→ REQUIRED ACTION: The response must contain every line below in which "exists" appears.

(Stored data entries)
_ _ _ _ _ _ _
(** C10: with a sequence column present, the parsed [sequence] of row i
    is i when the cell is missing, when it is non-numeric and also when it
    reads exactly 0; any other number is kept.  So a row tagged 0 need not
    sort first: of the rows tagged 1, 2 and 0, the last stays last. *)
Theorem zero_sequence_is_row_index :
  (forall host defaultColor categoryColumn barTypeColumn c valueColumns i,
     let cell := index (values c) i in
     let b := parseRow host defaultColor categoryColumn barTypeColumn (Some c)
                valueColumns i in
     (cell = PUndefined -> sequence b = of_nat i) /\
     (ToNumber cell = None -> sequence b = of_nat i) /\
     (forall q, ToNumber cell = Some q -> q == 0 -> sequence b = of_nat i) /\
     (forall q, ToNumber cell = Some q -> ~ q == 0 -> sequence b = q)) /\
  (forall this,
     map (fun b => (category b, sequence b))
       (parseData this
          {| categorical := Some
               {| categories := Some
                    [Reference.column "Category"
                       [PString "a"; PString "b"; PString "zero"];
                     Reference.column "Type"
                       [PString "step"; PString "step"; PString "step"];
                     Reference.column "Sequence"
                       [PNumber 1; PNumber 2; PNumber 0]];
                  categorical_values := None |} |}) =
     [("a"%string, 1); ("b"%string, 2); ("zero"%string, 2)]).
Proof.
  split.
  - intros host defaultColor categoryColumn barTypeColumn c valueColumns i
      cell b.
    unfold b. rewrite parseRow_sequence. fold cell.
    repeat split.
    + intros ->. reflexivity.
    + intros ->. reflexivity.
    + intros q -> Hq. cbn. apply Qeq_bool_iff in Hq. now rewrite Hq.
    + intros q -> Hq. cbn. destruct (Qeq_bool q 0) eqn:E; [|reflexivity].
      apply Qeq_bool_iff in E. contradiction.
  - intros this. vm_compute. reflexivity.
Qed.

End ParserProperties.

(** ** The update cycle *)

Section UpdateProperties.
Context `{Builtins}.

Lemma chartNodes_not_placeholder this w h n :
  chartNodes this w h <> [n].
Proof. unfold chartNodes. cbn [app]. discriminate. Qed.

Lemma renderChart_childNodes this w h :
  childNodes_of (svgContainer (renderChart this w h)) = chartNodes this w h.
Proof. reflexivity. Qed.

Lemma renderEmptyState_childNodes this w h :
  childNodes_of (svgContainer (renderEmptyState this w h)) =
  [emptyStateNode w h].
Proof. reflexivity. Qed.

Lemma length_zero_nil {A} (l : list A) : List.length l = 0%nat <-> l = [].
Proof. destruct l; simpl; split; congruence. Qed.

Lemma parseData_nil_iff this options dataView :
  firstDataView options = Some dataView ->
  categorical dataView <> None ->
  parseData this dataView = [] <->
  fewerThanTwoCategories options \/ zeroRows options.
Proof.
  intros Hdv Hc.
  unfold fewerThanTwoCategories, zeroRows, rowCount, categoryColumns,
    categoricalOf, parseData.
  rewrite Hdv. destruct (categorical dataView) as [c|]; [clear Hc|congruence].
  destruct (categories c) as [cats|]; [|cbn; intuition lia].
  destruct cats as [|c0 [|c1 rest]]; [cbn; intuition lia ..|].
  cbn [List.length Nat.ltb Nat.leb].
  rewrite <- length_zero_nil, (sort_length sequence), parseRows_length.
  intuition lia.
Qed.

Lemma update_absent this options :
  inputAbsent options ->
  update this options =
  renderEmptyState
    (set_formattingSettings this
       (populateFormattingSettingsModel this (firstDataView options)))
    (width (viewport options)) (height (viewport options)).
Proof.
  unfold inputAbsent, categoricalOf, update.
  destruct (firstDataView options) as [dataView|]; [|reflexivity].
  now intros ->.
Qed.

Lemma update_present this options dataView :
  firstDataView options = Some dataView ->
  categorical dataView <> None ->
  let settled :=
    set_formattingSettings this
      (populateFormattingSettingsModel this (firstDataView options)) in
  let parsed := set_bars settled (parseData settled dataView) in
  update this options =
  if (List.length (parseData settled dataView) =? 0)%nat
  then renderEmptyState parsed
         (width (viewport options)) (height (viewport options))
  else renderChart
         (computeBarPositions parsed
            (width (viewport options)) (height (viewport options)))
         (width (viewport options)) (height (viewport options)).
Proof.
  intros Hdv Hc. unfold update. rewrite Hdv.
  destruct (categorical dataView); [reflexivity | congruence].
Qed.

(** C8: [update] leaves the placeholder as the only content exactly when
    the input is absent, has fewer than two categorical columns or has no
    rows.  In each of these cases [parseData] returns the empty list on
    the data view, if there is one, and [update] is [renderEmptyState]:
    at once on absent input, after parsing to no bars otherwise, and never
    through [computeBarPositions] or [renderChart]. *)
Theorem empty_state_iff_no_data this options :
  let w := width (viewport options) in
  let h := height (viewport options) in
  let settled :=
    set_formattingSettings this
      (populateFormattingSettingsModel this (firstDataView options)) in
  let after := update this options in
  (childNodes_of (svgContainer after) = [emptyStateNode w h] <->
   inputAbsent options \/ fewerThanTwoCategories options \/ zeroRows options) /\
  (inputAbsent options -> after = renderEmptyState settled w h) /\
  (forall dataView,
     firstDataView options = Some dataView ->
     inputAbsent options \/ fewerThanTwoCategories options \/ zeroRows options ->
     parseData settled dataView = []) /\
  (forall dataView,
     firstDataView options = Some dataView ->
     categorical dataView <> None ->
     fewerThanTwoCategories options \/ zeroRows options ->
     parseData settled dataView = [] /\
     after = renderEmptyState (set_bars settled []) w h).
Proof.
  intros w h settled after.
  assert (Hpresent : forall dataView,
            firstDataView options = Some dataView ->
            categorical dataView <> None ->
            fewerThanTwoCategories options \/ zeroRows options ->
            parseData settled dataView = [] /\
            after = renderEmptyState (set_bars settled []) w h).
  { intros dataView Hdv Hc Hno.
    apply (parseData_nil_iff settled _ _ Hdv Hc) in Hno.
    split; [exact Hno|].
    unfold after. rewrite (update_present _ _ _ Hdv Hc). fold settled w h.
    now rewrite Hno. }
  split; [|split; [apply update_absent | split; [|exact Hpresent]]]; cycle 1.
  { intros dataView Hdv [Habsent | Hno].
    - unfold inputAbsent, categoricalOf in Habsent. rewrite Hdv in Habsent.
      unfold parseData. now rewrite Habsent.
    - destruct (categorical dataView) as [c|] eqn:Hc;
        [|unfold parseData; now rewrite Hc].
      apply (Hpresent dataView Hdv); [congruence | exact Hno]. }
  split.
  - intros Hshown.
    destruct (firstDataView options) as [dataView|] eqn:Hdv;
      [|left; unfold inputAbsent, categoricalOf; now rewrite Hdv].
    destruct (categorical dataView) as [c|] eqn:Hc;
      [|left; unfold inputAbsent, categoricalOf; now rewrite Hdv].
    right. apply (parseData_nil_iff settled _ _ Hdv); [congruence|].
    unfold after in Hshown.
    rewrite (update_present this options dataView) in Hshown
      by (rewrite ?Hdv; congruence).
    rewrite Hdv in Hshown. fold settled w h in Hshown.
    destruct (parseData settled dataView) as [|b l]; [reflexivity|].
    cbn [List.length Nat.eqb] in Hshown.
    rewrite renderChart_childNodes in Hshown.
    now apply chartNodes_not_placeholder in Hshown.
  - intros [Habsent | Hno].
    + unfold after. now rewrite update_absent.
    + destruct (firstDataView options) as [dataView|] eqn:Hdv;
        [|unfold after; rewrite update_absent; [reflexivity|];
          unfold inputAbsent, categoricalOf; now rewrite Hdv].
      destruct (categorical dataView) as [c|] eqn:Hc;
        [|unfold after; rewrite update_absent; [reflexivity|];
          unfold inputAbsent, categoricalOf; now rewrite Hdv].
      destruct (Hpresent dataView eq_refl) as [_ ->]; [congruence|exact Hno|].
      reflexivity.
Qed.

(** The example of the specification, end to end: the bars of the rows
    Start 100 (step), Add 50 (step), Subtotal (subtotal) and Bar 30 (bar)
    end at 100, 150, 150 and 30, the subtotal and the bar starting at 0. *)
Theorem update_running_totals this w h :
  map spanY
    (bars (update this
             {| dataViews := Some [Examples.specTable];
                viewport := {| width := w; height := h |} |})) =
  [(0, 100); (100, 150); (0, 150); (0, 30)].
Proof. vm_compute. reflexivity. Qed.

End UpdateProperties.

(** ** The separator *)

Lemma is_bar_iff b : is_bar b = true <-> barType b = bar.
Proof. unfold is_bar. destruct (barType b); simpl; split; congruence. Qed.

Lemma Qlt_bool_iff a b : Qlt_bool a b = true <-> a < b.
Proof.
  unfold Qlt_bool. rewrite negb_true_iff. split.
  - intros E. apply Qnot_le_lt. intros Hle.
    apply Qle_bool_iff in Hle. congruence.
  - intros Hlt. destruct (Qle_bool b a) eqn:E; [|reflexivity].
    apply Qle_bool_iff in E. lra.
Qed.

Lemma boundaryAt_cons p l i c :
  boundaryAt (p :: l) i c <->
  (i = 1%nat /\ nth_error l 0 = Some c /\ barType p <> bar /\ barType c = bar) \/
  (exists i', i = S i' /\ boundaryAt l i' c).
Proof.
  unfold boundaryAt. split.
  - intros (j & q & -> & Hj & Hi & Hq & Hc). destruct j as [|j].
    + left. cbn in Hj, Hi. inversion Hj; subst. auto.
    + right. exists (S j). split; [reflexivity|]. exists j, q. auto.
  - intros [(-> & Hc0 & Hp & Hc) | (i' & -> & j & q & -> & Hj & Hi & Hq & Hc)].
    + exists 0%nat, p. auto.
    + exists (S j), q. auto.
Qed.

Lemma findSeparatorX_spec g : forall l prev,
  (exists i b, firstBoundary (inView prev l) i b /\
               findSeparatorX g prev l = xPosition b - g / 2) \/
  ((forall i b, ~ boundaryAt (inView prev l) i b) /\
   findSeparatorX g prev l = - (1)).
Proof.
  induction l as [|b rest IH]; intros prev.
  - right. split; [|reflexivity].
    intros i c (j & q & -> & Hj & Hi & _).
    destruct prev as [p|]; cbn in Hi; [destruct j|]; discriminate.
  - cbn [findSeparatorX].
    destruct (is_bar b &&
              match prev with Some p => negb (is_bar p) | None => false end)
      eqn:Hcond.
    + left. apply andb_true_iff in Hcond. destruct Hcond as [Hb Hp].
      destruct prev as [p|]; [|discriminate].
      apply is_bar_iff in Hb. apply negb_true_iff in Hp.
      assert (Hpn : barType p <> bar)
        by (intros Hpb; apply is_bar_iff in Hpb; congruence).
      exists 1%nat, b. split; [|reflexivity]. split.
      * exists 0%nat, p. cbn. auto.
      * intros j c Hj (j' & q & -> & _). lia.
    + assert (Hnot1 : forall p c, prev = Some p -> nth_error (b :: rest) 0 = Some c ->
                        barType p <> bar -> barType c = bar -> False).
      { intros p c -> Hc Hp Hcb. cbn in Hc. inversion Hc; subst.
        apply is_bar_iff in Hcb. rewrite Hcb in Hcond. cbn in Hcond.
        apply negb_false_iff, is_bar_iff in Hcond. contradiction. }
      destruct (IH (Some b)) as [(i & c & [Hb Hmin] & Hx) | [Hnone Hx]];
        cbn [inView] in *.
      * left. destruct prev as [p|]; cbn [inView].
        -- exists (S i), c. split; [|exact Hx]. split.
           ++ apply boundaryAt_cons. right. eauto.
           ++ intros j c' Hj Hbj. apply boundaryAt_cons in Hbj.
              destruct Hbj as [(-> & Hc0 & Hp & Hc') | (j' & -> & Hbj)].
              ** eapply Hnot1; eauto.
              ** apply (Hmin j' c'); [lia | exact Hbj].
        -- exists i, c. split; [split; assumption | exact Hx].
      * right. split; [|exact Hx]. destruct prev as [p|]; cbn [inView].
        -- intros i c Hbi. apply boundaryAt_cons in Hbi.
           destruct Hbi as [(-> & Hc0 & Hp & Hc') | (i' & -> & Hbi)].
           ++ eapply Hnot1; eauto.
           ++ exact (Hnone i' c Hbi).
        -- exact Hnone.
Qed.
_ _ _ _ _ _ _
→ RESPONSE AREA:
  (exists i', i = S i' /\ boundaryAt l i' c).
    + right. exists (S j). split; [reflexivity|]. exists j, q. auto.
    + exists 0%nat, p. auto.
    + exists (S j), q. auto.
  (exists i b, firstBoundary (inView prev l) i b /\
      exists 1%nat, b. split; [|reflexivity]. split.
      * exists 0%nat, p. cbn. auto.
        -- exists (S i), c. split; [|exact Hx]. split.
        -- exists i, c. split; [split; assumption | exact Hx].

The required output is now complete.